● **Instructions for the task**: Take the material below and reproduce, word for word, only the lines from the line with "rk) n i s)." through the line with "assert (V24 : 0".
——————————
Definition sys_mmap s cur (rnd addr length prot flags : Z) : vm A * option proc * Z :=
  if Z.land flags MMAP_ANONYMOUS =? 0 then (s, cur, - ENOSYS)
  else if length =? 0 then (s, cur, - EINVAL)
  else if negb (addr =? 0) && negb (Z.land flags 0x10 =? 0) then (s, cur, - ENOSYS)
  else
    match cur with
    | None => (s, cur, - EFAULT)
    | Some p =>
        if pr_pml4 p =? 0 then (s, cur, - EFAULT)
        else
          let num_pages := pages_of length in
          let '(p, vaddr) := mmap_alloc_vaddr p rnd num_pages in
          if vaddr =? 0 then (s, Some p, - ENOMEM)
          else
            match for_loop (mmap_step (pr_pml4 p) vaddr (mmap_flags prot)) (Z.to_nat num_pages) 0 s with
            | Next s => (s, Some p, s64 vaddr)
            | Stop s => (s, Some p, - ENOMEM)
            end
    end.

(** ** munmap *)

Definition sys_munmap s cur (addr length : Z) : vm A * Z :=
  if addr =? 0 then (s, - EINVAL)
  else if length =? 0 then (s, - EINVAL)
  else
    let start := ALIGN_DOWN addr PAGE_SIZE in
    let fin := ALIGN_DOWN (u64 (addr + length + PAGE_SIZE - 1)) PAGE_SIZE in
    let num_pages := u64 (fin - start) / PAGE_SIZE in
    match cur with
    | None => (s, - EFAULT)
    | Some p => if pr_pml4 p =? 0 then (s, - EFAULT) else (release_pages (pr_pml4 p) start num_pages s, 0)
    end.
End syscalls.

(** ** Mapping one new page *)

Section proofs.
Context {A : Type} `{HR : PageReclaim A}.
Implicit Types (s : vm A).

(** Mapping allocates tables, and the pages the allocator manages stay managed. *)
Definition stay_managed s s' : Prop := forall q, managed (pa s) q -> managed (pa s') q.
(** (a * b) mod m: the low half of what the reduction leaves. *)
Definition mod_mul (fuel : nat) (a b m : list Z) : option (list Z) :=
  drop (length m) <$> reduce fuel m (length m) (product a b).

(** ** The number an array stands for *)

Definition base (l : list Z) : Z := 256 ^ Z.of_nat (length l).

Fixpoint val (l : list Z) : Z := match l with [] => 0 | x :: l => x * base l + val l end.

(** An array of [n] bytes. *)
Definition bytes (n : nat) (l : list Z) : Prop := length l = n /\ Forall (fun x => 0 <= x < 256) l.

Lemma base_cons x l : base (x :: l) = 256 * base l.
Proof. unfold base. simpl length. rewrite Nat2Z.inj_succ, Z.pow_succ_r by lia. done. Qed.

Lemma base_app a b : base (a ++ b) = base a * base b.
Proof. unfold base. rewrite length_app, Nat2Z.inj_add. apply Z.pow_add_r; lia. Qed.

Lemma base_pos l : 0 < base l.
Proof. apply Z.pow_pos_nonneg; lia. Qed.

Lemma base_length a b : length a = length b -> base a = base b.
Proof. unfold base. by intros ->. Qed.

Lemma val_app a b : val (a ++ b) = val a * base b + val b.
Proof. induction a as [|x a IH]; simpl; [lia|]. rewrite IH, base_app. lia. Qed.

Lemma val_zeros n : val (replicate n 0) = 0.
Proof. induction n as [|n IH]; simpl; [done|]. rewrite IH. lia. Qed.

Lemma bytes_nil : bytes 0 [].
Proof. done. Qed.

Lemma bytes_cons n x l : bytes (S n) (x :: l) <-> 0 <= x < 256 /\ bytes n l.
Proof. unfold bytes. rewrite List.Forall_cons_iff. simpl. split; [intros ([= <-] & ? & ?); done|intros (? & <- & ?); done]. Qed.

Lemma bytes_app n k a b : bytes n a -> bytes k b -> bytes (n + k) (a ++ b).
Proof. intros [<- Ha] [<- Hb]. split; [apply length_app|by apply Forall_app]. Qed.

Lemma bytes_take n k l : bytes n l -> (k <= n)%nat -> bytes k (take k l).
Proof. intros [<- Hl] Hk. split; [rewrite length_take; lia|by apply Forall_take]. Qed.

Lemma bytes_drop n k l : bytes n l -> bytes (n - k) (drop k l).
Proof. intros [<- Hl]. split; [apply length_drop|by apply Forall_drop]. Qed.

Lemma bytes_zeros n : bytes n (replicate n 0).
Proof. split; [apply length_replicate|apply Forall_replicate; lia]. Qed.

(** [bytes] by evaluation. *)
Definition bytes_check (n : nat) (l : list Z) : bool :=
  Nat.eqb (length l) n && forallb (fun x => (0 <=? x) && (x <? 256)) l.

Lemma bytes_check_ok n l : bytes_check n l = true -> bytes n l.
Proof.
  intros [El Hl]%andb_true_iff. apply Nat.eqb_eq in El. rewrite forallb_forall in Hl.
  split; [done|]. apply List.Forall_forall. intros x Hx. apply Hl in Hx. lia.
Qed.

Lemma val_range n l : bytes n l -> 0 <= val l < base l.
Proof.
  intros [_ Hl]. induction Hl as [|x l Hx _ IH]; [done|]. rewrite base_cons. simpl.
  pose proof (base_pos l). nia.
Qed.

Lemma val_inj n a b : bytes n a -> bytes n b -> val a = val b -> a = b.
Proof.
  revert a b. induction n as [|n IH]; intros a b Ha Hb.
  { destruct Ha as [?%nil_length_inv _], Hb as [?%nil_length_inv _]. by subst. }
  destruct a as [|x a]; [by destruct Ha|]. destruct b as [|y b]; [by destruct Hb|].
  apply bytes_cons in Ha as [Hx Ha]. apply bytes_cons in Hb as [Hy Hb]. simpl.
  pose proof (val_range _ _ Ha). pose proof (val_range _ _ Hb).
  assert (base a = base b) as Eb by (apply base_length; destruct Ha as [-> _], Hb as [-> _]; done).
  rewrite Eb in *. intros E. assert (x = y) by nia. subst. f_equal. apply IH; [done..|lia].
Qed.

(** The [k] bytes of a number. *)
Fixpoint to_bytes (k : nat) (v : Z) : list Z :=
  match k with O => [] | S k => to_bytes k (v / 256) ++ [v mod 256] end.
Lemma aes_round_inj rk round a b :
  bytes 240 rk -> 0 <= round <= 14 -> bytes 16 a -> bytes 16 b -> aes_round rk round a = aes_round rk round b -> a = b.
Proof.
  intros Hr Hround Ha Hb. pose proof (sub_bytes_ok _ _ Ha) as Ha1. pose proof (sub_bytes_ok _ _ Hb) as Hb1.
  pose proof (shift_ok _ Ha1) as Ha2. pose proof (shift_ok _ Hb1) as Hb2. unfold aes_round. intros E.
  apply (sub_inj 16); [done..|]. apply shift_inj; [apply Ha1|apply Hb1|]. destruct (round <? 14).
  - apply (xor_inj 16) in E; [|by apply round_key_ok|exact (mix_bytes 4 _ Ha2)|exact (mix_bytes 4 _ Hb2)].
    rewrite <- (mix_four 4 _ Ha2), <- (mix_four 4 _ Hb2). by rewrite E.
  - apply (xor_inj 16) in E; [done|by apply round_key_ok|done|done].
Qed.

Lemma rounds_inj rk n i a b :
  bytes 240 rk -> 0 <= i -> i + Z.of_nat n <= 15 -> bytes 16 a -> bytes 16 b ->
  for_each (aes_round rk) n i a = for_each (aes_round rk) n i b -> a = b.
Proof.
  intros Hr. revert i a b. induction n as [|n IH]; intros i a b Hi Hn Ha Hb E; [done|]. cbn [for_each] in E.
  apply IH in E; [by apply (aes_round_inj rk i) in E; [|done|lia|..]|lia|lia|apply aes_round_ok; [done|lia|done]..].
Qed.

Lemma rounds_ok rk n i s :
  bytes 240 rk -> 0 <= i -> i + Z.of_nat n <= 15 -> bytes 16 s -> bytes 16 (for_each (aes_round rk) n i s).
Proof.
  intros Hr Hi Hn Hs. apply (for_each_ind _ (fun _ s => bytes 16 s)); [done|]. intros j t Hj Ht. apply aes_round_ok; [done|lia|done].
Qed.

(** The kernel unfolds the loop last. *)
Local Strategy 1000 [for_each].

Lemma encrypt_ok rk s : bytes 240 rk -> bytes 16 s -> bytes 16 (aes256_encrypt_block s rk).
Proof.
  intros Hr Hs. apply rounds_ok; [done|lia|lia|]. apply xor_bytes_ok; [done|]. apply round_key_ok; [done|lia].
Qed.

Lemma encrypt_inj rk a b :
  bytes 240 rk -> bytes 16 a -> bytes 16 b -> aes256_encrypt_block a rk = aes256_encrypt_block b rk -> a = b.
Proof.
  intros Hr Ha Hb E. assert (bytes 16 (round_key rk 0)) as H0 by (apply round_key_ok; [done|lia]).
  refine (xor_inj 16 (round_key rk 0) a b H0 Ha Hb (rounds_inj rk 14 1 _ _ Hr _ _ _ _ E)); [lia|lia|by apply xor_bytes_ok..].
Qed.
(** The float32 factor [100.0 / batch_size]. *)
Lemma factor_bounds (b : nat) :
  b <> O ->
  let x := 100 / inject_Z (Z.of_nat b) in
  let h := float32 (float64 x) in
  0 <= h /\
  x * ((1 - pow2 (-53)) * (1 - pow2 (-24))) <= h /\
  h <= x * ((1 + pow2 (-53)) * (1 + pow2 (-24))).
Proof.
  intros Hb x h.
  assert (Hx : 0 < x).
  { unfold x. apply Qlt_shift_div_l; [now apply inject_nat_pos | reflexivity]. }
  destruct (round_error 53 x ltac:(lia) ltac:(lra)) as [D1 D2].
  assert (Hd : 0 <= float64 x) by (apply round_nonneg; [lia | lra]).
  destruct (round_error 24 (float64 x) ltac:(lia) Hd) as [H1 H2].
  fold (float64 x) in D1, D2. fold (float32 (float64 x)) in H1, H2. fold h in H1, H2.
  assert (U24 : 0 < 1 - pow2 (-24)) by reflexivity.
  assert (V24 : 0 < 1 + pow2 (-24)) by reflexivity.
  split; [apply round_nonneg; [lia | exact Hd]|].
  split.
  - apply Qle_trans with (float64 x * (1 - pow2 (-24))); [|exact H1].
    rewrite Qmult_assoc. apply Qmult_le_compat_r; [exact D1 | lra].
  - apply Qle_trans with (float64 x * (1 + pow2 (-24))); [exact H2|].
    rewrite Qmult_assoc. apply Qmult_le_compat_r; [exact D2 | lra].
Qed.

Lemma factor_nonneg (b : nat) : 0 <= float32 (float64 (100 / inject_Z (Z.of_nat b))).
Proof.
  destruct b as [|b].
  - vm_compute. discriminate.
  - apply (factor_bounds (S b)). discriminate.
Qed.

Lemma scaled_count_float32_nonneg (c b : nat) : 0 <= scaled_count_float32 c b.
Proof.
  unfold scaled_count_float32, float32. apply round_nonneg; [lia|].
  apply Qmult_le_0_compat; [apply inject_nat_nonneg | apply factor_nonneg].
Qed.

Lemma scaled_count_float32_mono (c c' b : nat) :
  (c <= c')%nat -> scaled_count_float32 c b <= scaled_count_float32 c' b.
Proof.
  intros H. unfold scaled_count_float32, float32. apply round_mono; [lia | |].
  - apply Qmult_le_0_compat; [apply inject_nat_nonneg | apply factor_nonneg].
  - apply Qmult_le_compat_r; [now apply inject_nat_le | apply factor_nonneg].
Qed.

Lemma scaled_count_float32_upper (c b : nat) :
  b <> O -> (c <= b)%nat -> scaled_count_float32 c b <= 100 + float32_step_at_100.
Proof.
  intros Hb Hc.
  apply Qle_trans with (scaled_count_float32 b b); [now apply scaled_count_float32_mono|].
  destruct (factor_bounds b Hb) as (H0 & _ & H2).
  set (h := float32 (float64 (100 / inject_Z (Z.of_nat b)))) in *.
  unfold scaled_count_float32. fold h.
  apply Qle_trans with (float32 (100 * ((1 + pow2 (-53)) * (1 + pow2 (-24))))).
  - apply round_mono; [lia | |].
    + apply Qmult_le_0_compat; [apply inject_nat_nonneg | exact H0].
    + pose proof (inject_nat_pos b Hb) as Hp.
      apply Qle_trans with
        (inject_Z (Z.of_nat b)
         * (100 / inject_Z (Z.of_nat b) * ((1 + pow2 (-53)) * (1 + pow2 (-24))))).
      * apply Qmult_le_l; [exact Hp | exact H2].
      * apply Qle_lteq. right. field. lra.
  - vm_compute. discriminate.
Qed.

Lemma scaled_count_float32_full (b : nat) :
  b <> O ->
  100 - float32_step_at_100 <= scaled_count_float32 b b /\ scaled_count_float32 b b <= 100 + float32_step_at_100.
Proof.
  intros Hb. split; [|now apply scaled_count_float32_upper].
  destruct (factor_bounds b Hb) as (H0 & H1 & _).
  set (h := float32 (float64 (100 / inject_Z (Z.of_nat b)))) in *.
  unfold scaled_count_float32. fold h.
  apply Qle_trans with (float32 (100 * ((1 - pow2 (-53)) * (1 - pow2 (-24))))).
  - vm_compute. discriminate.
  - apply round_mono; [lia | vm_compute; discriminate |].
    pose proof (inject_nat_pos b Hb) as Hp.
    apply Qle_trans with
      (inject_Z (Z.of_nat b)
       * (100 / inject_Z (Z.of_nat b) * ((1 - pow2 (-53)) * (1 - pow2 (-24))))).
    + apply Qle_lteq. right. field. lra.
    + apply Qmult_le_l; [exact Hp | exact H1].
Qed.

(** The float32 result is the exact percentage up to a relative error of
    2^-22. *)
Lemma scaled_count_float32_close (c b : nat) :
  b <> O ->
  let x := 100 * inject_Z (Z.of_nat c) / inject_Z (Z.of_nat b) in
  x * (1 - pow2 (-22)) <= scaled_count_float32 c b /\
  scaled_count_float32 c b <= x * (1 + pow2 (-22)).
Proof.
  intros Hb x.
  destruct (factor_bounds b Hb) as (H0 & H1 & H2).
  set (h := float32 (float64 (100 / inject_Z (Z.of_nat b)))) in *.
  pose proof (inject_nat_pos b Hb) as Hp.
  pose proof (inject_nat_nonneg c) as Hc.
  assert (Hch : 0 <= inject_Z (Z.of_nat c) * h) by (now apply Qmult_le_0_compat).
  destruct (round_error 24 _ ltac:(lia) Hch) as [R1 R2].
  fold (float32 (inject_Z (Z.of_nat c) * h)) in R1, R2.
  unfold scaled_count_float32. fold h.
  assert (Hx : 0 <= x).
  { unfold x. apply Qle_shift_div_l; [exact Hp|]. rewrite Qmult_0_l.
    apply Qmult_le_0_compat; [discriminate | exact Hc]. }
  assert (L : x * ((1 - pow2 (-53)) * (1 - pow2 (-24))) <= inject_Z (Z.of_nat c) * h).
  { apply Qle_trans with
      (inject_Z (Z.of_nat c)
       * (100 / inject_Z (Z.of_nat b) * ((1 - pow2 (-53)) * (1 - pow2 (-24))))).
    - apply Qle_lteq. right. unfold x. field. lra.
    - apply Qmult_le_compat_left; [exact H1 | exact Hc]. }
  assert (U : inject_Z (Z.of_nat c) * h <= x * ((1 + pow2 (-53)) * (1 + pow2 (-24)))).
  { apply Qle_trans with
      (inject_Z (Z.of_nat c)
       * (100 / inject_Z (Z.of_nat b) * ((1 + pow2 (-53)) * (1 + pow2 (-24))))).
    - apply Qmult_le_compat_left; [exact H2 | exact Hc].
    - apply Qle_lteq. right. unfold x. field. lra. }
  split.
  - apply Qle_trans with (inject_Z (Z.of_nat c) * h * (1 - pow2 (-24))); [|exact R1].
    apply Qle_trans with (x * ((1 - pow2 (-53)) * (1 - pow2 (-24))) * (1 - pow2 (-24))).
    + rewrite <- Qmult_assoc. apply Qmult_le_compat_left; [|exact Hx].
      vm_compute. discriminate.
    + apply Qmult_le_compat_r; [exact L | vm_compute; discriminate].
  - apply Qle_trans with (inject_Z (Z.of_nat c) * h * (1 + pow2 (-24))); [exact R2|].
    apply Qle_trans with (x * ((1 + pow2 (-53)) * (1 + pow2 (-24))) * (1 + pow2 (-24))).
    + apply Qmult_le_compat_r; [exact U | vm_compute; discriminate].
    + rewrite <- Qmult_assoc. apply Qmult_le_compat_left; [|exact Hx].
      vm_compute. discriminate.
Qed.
——————————
● **Response to the exercise**:
  bytes 240 rk -> 0 <= i -> i + Z.of_nat n <= 15 -> bytes 16 s -> bytes 16 (for_each (aes_round rk) n i s).
Proof.
  intros Hr Hi Hn Hs. apply (for_each_ind _ (fun _ s => bytes 16 s)); [done|]. intros j t Hj Ht. apply aes_round_ok; [done|lia|done].
Qed.

(** The kernel unfolds the loop last. *)
Local Strategy 1000 [for_each].

Lemma encrypt_ok rk s : bytes 240 rk -> bytes 16 s -> bytes 16 (aes256_encrypt_block s rk).
Proof.
  intros Hr Hs. apply rounds_ok; [done|lia|lia|]. apply xor_bytes_ok; [done|]. apply round_key_ok; [done|lia].
Qed.

Lemma encrypt_inj rk a b :
  bytes 240 rk -> bytes 16 a -> bytes 16 b -> aes256_encrypt_block a rk = aes256_encrypt_block b rk -> a = b.
Proof.
  intros Hr Ha Hb E. assert (bytes 16 (round_key rk 0)) as H0 by (apply round_key_ok; [done|lia]).
  refine (xor_inj 16 (round_key rk 0) a b H0 Ha Hb (rounds_inj rk 14 1 _ _ Hr _ _ _ _ E)); [lia|lia|by apply xor_bytes_ok..].
Qed.
(** The float32 factor [100.0 / batch_size]. *)
Lemma factor_bounds (b : nat) :
  b <> O ->
  let x := 100 / inject_Z (Z.of_nat b) in
  let h := float32 (float64 x) in
  0 <= h /\
  x * ((1 - pow2 (-53)) * (1 - pow2 (-24))) <= h /\
  h <= x * ((1 + pow2 (-53)) * (1 + pow2 (-24))).
Proof.
  intros Hb x h.
  assert (Hx : 0 < x).
  { unfold x. apply Qlt_shift_div_l; [now apply inject_nat_pos | reflexivity]. }
  destruct (round_error 53 x ltac:(lia) ltac:(lra)) as [D1 D2].
  assert (Hd : 0 <= float64 x) by (apply round_nonneg; [lia | lra]).
  destruct (round_error 24 (float64 x) ltac:(lia) Hd) as [H1 H2].
  fold (float64 x) in D1, D2. fold (float32 (float64 x)) in H1, H2. fold h in H1, H2.
  assert (U24 : 0 < 1 - pow2 (-24)) by reflexivity.
  assert (V24 : 0 < 1 + pow2 (-24)) by reflexivity.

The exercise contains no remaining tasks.